__Work order__: Could you set down exactly the lines in the records below between the line holding "(** C10: candidate" and the line holding "map (fun e : Catalog.candidate =>", inclusive?

__Supplied data__:

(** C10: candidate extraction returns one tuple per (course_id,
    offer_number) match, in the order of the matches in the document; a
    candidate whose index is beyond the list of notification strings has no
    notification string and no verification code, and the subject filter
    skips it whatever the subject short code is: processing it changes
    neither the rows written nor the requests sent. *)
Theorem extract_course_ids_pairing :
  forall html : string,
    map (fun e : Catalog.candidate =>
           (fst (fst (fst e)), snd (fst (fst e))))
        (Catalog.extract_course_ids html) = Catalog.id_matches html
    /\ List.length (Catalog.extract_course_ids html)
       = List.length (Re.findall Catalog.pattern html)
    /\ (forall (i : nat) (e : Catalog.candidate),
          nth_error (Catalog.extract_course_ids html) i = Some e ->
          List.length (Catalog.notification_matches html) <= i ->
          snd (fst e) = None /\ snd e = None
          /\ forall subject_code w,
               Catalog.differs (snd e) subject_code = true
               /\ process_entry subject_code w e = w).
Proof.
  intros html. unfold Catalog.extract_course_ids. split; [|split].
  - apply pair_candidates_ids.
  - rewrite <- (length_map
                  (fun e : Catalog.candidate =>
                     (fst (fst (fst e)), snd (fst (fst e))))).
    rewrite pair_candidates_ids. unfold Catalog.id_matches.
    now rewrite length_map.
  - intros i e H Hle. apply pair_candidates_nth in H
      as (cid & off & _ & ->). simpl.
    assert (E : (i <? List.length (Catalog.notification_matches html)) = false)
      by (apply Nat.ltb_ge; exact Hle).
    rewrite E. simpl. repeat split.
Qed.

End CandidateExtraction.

==

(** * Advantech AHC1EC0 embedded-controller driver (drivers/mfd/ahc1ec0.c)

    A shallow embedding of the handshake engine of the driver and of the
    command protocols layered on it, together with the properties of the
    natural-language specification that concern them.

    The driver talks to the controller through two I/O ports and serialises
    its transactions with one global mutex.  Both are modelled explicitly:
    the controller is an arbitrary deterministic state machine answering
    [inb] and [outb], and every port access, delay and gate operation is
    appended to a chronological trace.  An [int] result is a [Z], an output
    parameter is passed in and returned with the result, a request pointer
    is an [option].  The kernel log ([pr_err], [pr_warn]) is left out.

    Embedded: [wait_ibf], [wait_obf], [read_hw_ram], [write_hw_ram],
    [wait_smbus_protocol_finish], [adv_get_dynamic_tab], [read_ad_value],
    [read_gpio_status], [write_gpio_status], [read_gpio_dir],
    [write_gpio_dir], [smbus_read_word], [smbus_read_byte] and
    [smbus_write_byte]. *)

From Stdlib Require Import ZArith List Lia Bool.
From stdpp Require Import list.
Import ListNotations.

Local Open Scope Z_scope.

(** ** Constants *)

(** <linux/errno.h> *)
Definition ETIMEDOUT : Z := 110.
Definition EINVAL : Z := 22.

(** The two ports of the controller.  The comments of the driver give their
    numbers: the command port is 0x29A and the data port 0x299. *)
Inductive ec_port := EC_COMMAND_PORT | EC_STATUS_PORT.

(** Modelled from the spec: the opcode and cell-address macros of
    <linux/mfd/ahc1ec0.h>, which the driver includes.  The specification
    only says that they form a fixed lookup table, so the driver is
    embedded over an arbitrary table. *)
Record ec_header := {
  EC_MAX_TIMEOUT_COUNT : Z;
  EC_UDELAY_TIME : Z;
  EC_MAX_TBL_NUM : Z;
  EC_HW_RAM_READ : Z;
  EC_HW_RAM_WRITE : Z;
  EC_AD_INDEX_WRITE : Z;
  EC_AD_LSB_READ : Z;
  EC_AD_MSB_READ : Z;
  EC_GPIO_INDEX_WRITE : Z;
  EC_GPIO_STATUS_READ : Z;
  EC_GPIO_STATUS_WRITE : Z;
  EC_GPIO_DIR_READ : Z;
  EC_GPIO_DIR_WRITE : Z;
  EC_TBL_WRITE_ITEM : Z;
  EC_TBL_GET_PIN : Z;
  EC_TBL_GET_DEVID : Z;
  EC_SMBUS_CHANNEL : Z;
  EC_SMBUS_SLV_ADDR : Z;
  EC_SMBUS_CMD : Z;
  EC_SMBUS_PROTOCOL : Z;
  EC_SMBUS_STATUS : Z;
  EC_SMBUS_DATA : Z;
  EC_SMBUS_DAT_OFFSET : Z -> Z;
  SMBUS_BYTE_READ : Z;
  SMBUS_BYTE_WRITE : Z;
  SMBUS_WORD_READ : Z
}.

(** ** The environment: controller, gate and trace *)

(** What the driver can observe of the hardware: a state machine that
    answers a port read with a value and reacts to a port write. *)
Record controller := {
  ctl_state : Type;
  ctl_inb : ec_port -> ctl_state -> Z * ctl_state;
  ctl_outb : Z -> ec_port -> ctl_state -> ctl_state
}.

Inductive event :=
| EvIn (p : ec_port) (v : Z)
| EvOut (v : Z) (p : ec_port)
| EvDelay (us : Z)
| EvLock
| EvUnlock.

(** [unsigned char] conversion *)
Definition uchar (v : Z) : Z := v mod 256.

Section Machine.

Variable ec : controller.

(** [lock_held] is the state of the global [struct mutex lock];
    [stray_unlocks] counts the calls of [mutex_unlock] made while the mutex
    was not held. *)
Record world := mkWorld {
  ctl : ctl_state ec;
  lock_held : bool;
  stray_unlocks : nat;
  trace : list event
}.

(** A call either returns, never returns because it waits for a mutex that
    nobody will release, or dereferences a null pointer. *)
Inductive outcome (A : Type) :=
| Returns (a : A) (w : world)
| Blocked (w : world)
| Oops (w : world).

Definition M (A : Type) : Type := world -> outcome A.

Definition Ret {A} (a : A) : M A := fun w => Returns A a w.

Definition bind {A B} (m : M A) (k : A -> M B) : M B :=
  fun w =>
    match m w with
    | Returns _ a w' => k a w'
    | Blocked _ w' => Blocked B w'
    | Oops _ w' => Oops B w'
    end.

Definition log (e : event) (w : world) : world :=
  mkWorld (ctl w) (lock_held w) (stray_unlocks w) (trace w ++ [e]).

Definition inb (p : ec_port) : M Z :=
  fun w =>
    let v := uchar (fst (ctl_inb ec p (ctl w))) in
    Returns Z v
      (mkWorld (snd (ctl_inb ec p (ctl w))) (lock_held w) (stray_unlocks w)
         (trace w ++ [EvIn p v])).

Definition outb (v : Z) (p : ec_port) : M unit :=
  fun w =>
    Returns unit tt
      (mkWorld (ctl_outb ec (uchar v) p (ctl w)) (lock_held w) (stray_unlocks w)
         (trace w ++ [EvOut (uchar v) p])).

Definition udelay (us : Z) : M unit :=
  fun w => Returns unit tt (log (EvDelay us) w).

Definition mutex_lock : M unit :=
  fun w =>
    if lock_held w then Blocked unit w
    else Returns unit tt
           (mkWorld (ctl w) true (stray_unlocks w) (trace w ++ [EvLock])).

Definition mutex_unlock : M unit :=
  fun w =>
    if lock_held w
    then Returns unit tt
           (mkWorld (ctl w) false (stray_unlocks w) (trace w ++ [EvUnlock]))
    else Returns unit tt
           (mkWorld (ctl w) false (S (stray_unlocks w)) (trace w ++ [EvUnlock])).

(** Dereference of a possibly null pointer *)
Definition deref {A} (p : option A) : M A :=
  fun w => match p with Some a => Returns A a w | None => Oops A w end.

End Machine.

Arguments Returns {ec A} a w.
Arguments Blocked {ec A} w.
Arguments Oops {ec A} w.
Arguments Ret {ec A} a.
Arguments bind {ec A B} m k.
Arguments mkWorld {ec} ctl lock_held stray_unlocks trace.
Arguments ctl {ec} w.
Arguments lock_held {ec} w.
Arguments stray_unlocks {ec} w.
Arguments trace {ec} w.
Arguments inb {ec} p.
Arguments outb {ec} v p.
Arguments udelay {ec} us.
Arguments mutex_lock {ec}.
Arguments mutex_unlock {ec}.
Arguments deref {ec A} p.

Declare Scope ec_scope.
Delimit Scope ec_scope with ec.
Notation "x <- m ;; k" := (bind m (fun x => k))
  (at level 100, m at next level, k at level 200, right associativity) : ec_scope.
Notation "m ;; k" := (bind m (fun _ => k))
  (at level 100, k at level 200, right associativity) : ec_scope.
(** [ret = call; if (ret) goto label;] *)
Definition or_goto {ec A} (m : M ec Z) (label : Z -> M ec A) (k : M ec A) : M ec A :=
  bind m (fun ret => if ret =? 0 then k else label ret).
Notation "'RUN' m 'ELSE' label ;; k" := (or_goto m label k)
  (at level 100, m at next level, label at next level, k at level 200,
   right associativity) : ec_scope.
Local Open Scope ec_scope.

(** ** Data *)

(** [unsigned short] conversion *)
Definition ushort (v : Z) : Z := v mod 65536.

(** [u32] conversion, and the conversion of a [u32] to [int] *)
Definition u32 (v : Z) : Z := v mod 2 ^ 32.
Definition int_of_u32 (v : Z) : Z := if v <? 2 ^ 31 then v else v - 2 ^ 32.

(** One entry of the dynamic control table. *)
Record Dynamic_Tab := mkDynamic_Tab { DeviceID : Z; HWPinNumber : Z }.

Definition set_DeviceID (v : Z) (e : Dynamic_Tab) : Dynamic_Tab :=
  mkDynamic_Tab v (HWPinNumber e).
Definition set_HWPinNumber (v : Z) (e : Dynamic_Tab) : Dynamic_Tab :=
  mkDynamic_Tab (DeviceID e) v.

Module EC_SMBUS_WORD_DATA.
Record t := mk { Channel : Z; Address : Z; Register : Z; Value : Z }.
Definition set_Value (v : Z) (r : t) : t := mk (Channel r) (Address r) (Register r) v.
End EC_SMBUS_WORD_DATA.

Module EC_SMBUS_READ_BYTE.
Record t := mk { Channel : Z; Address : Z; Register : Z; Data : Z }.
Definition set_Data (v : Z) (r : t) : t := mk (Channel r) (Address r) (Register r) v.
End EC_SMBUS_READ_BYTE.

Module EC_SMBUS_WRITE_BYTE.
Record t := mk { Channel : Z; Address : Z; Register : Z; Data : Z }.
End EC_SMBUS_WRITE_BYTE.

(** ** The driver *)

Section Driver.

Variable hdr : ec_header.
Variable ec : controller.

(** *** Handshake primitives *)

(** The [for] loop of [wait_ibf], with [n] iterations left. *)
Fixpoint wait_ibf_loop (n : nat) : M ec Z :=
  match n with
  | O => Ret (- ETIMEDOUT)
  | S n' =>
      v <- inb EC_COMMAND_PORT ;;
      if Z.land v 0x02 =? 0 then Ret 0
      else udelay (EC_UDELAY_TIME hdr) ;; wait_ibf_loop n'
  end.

__Answer to the problem__:
(** C10: candidate extraction returns one tuple per (course_id,
    offer_number) match, in the order of the matches in the document; a
    candidate whose index is beyond the list of notification strings has no
    notification string and no verification code, and the subject filter
    skips it whatever the subject short code is: processing it changes
    neither the rows written nor the requests sent. *)
Theorem extract_course_ids_pairing :
  forall html : string,
    map (fun e : Catalog.candidate =>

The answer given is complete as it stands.